=== Supplied records ===

(* ===== verification/App.v ===== *)
(** * App: the application as a state machine

    The screen of src/src/screens/DashboardScreen.tsx puts the parts
    together: the hook [useTasks] with the synchronisation service, the
    filter, the header with the UI store, and one [TaskItem] per shown
    row.  Between two events everything runs to completion, but an
    [async] function gives way at each [await]: a refresh that has
    started is in flight until its last continuation has run, and other
    events, a second refresh among them, come in between.

    A state of the machine is the state of the hook (store, [isSyncing],
    console), the refreshes in flight with the point each waits at, the
    filter, and the header.  A refresh waits at two points: for the
    network and the read of the local titles ([Reading]), and for
    [database.write] ([Writing], with what it has read).  [handleRefresh]
    in src/src/hooks/useTasks.ts tests nothing before it starts; the
    machine takes the condition under which a refresh may start as a
    parameter, so that the code ([App.unguarded]) and the discipline that
    the specification asks of the caller ([App.single_flight]) are two
    instances of the same machine.  Which calls the screen really makes,
    and when, is in Screen.v.

    The theorems: safety under every interleaving; the schedule of two
    overlapping refreshes that duplicates; under single flight,
    refreshes take turns, each is atomic, and titles stay unique;
    continuations terminate, and every refresh settles. *)

From S2P Require Import Prelude Machine JsString Task Schema Database Fetch Sync.
From S2P Require Import UiStore Hooks TaskItem FilterTabs Dashboard.

Module App.

(** ** Definitions *)

(** Where a refresh in flight waits. *)
Inductive Pc : Type :=
| Reading
| Writing (read : option (list RemoteTask.t) * gset jsstring).

(** A call of [handleRefresh] in flight: what it meets, where it waits. *)
Record Refresh : Type := mkRefresh {
  env : Sync.Env;
  pc : Pc;
}.

Record State : Type := mk {
  hook : UseTasks.State;
  inflight : list Refresh;
  filter : FilterType;
  header : Dashboard.State;
  ui : UiStore.UiState;
}.

Definition database (s : State) : Database.t := UseTasks.database (hook s).

(** The application started over a store: nothing in flight, all tasks
    shown, the header mounted over the initial UI store. *)
Definition start (db : Database.t) : State :=
  mk (UseTasks.initial db) [] all (Dashboard.mount UiStore.initial) UiStore.initial.

(** The end of [handleRefresh] once the service has settled: [catch],
    which logs the error, and [finally], which clears the flag. *)
Definition settle (outcome : Sync.Outcome) (w : UseTasks.State) : UseTasks.State :=
  UseTasks.mk (Sync.store outcome) false (UseTasks.console w ++ UseTasks.report outcome).

(** A refresh resumes from where it waits and runs to its next [await]
    or to its end. *)
Definition resume `{TextField} (r : Refresh) (w : UseTasks.State)
  : UseTasks.State * option Refresh :=
  match pc r with
  | Reading =>
      match Sync.readPhase (env r) (UseTasks.database w) with
      | (Ok read, _) => (w, Some (mkRefresh (env r) (Writing read)))
      | (Err e, db) => (settle (Sync.settled (Err e, db)) w, None)
      end
  | Writing read =>
      (settle (Sync.settled (Sync.afterRead (env r) read (UseTasks.database w))) w, None)
  end.

(** The state after each event. *)
Definition pull (env : Sync.Env) (s : State) : State :=
  mk (UseTasks.setIsSyncing true (hook s)).2 (inflight s ++ [mkRefresh env Reading])
     (filter s) (header s) (ui s).

Definition resumed `{TextField} (i : nat) (r : Refresh) (s : State) : State :=
  mk (resume r (hook s)).1
     (match (resume r (hook s)).2 with
      | Some r' => <[i := r']> (inflight s)
      | None => delete i (inflight s)
      end)
     (filter s) (header s) (ui s).

Definition set_database (db : Database.t) (s : State) : State :=
  mk (UseTasks.mk db (UseTasks.isSyncing (hook s)) (UseTasks.console (hook s)))
     (inflight s) (filter s) (header s) (ui s).

Definition set_filter (f : FilterType) (s : State) : State :=
  mk (hook s) (inflight s) f (header s) (ui s).

Definition set_header (σ : Dashboard.State * UiStore.UiState) (s : State) : State :=
  mk (hook s) (inflight s) (filter s) σ.1 σ.2.

(** A row is on the screen when the current filter shows it. *)
Definition displayed (id : N) (s : State) : Prop :=
  id ∈ Task.id <$> Dashboard.tasks (filter s) (database s).

#[global] Instance displayed_dec id s : Decision (displayed id s).
Proof. unfold displayed. apply _. Defined.

(** The events: a call of [handleRefresh] (the effect at mount, the
    pull gesture); a refresh in flight resumes; the check box or the
    camera button of a shown row; a chip of the filter bar; an event of
    the header. *)
Inductive Label : Type :=
| Pull (env : Sync.Env)
| Resume (i : nat)
| PressCheck (id : N) (ok : bool)
| PressCamera (id : N) (camera : result TaskItem.ImagePickerResponse) (ok : bool)
| SetFilter (f : FilterType)
| Header (e : Dashboard.Event).

(** When a refresh may start. *)
Definition Policy : Type := State → bool.

(** The code: always. *)
Definition unguarded : Policy := λ _, true.

(** The discipline of the specification, with the flag of the hook as
    the guard: not while [isSyncing]. *)
Definition single_flight : Policy := λ s, negb (UseTasks.isSyncing (hook s)).

Inductive step `{TextField} (policy : Policy) : State → Label → State → Prop :=
| step_pull s env :
    policy s = true →
    step policy s (Pull env) (pull env s)
| step_resume s i r :
    inflight s !! i = Some r →
    step policy s (Resume i) (resumed i r s)
| step_check s id ok :
    displayed id s →
    step policy s (PressCheck id ok) (set_database (TaskItem.onPress ok id (database s)).2 s)
| step_camera s id camera ok :
    displayed id s →
    step policy s (PressCamera id camera ok)
      (set_database (TaskItem.handleCamera ok id camera (database s)).2 s)
| step_filter s f :
    step policy s (SetFilter f) (set_filter f s)
| step_header s e σ :
    Dashboard.step (header s, ui s) e σ →
    step policy s (Header e) (set_header σ s).

(** The same, as a function. *)
Definition next `{TextField} (policy : Policy) (l : Label) (s : State) : option State :=
  match l with
  | Pull env => if policy s then Some (pull env s) else None
  | Resume i => r ← inflight s !! i; Some (resumed i r s)
  | PressCheck id ok =>
      if decide (displayed id s)
      then Some (set_database (TaskItem.onPress ok id (database s)).2 s) else None
  | PressCamera id camera ok =>
      if decide (displayed id s)
      then Some (set_database (TaskItem.handleCamera ok id camera (database s)).2 s) else None
  | SetFilter f => Some (set_filter f s)
  | Header e => σ ← Dashboard.handle e (header s, ui s); Some (set_header σ s)
  end.

(** A refresh from its start to its end with nothing in between. *)
Definition refresh_alone `{TextField} (env : Sync.Env) (w : UseTasks.State) : UseTasks.State :=
  let w1 := (UseTasks.setIsSyncing true w).2 in
  match resume (mkRefresh env Reading) w1 with
  | (w2, Some r) => (resume r w2).1
  | (w2, None) => w2
  end.

(** The refresh that the effect of the dashboard starts when it mounts,
    with nothing in between. *)
Definition launch (env : Sync.Env) : list Label := [Pull env; Resume 0; Resume 0].

(** Two refreshes that overlap: both start, both read, both write. *)
Definition overlap (env : Sync.Env) : list Label :=
  [Pull env; Pull env; Resume 0; Resume 1; Resume 0; Resume 0].

(** The store keeps its invariants, the header its own, and the rows
    that the application started with are still there: same ids, same
    titles, same places. *)
Definition safe (db0 : Database.t) (s : State) : Prop :=
  Database.wf (database s) ∧ Database.titles_ok (database s) ∧
  Dashboard.name_ok (header s, ui s) ∧
  Database.ids db0 `prefix_of` Database.ids (database s) ∧
  Database.titles db0 `prefix_of` Database.titles (database s).

(** A payload of trimmed titles, the non-blank ones pairwise distinct. *)
Definition tidy (l : list RemoteTask.t) : Prop :=
  Forall (λ raw, trimmed (RemoteTask.todo raw)) l ∧
  NoDup (RemoteTask.todo <$> base.filter (λ raw, ¬ blank (RemoteTask.todo raw)) l).

(** A remote source that only ever serves such payloads. *)
Definition tidy_env (env : Sync.Env) : Prop :=
  ∀ response data l,
    Sync.network env Sync.url = Ok response → Fetch.json response = Ok data →
    Sync.todos data = Some l → tidy l.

===

What you are asked to do:
Could you retype exactly the lines above, starting at the line that contains "[Pull env; Pull" and ending at the line that contains "Definition tidy (l", and nothing more?

Response to this task:
  [Pull env; Pull env; Resume 0; Resume 1; Resume 0; Resume 0].

(** The store keeps its invariants, the header its own, and the rows
    that the application started with are still there: same ids, same
    titles, same places. *)
Definition safe (db0 : Database.t) (s : State) : Prop :=
  Database.wf (database s) ∧ Database.titles_ok (database s) ∧
  Dashboard.name_ok (header s, ui s) ∧
  Database.ids db0 `prefix_of` Database.ids (database s) ∧
  Database.titles db0 `prefix_of` Database.titles (database s).

(** A payload of trimmed titles, the non-blank ones pairwise distinct. *)
Definition tidy (l : list RemoteTask.t) : Prop :=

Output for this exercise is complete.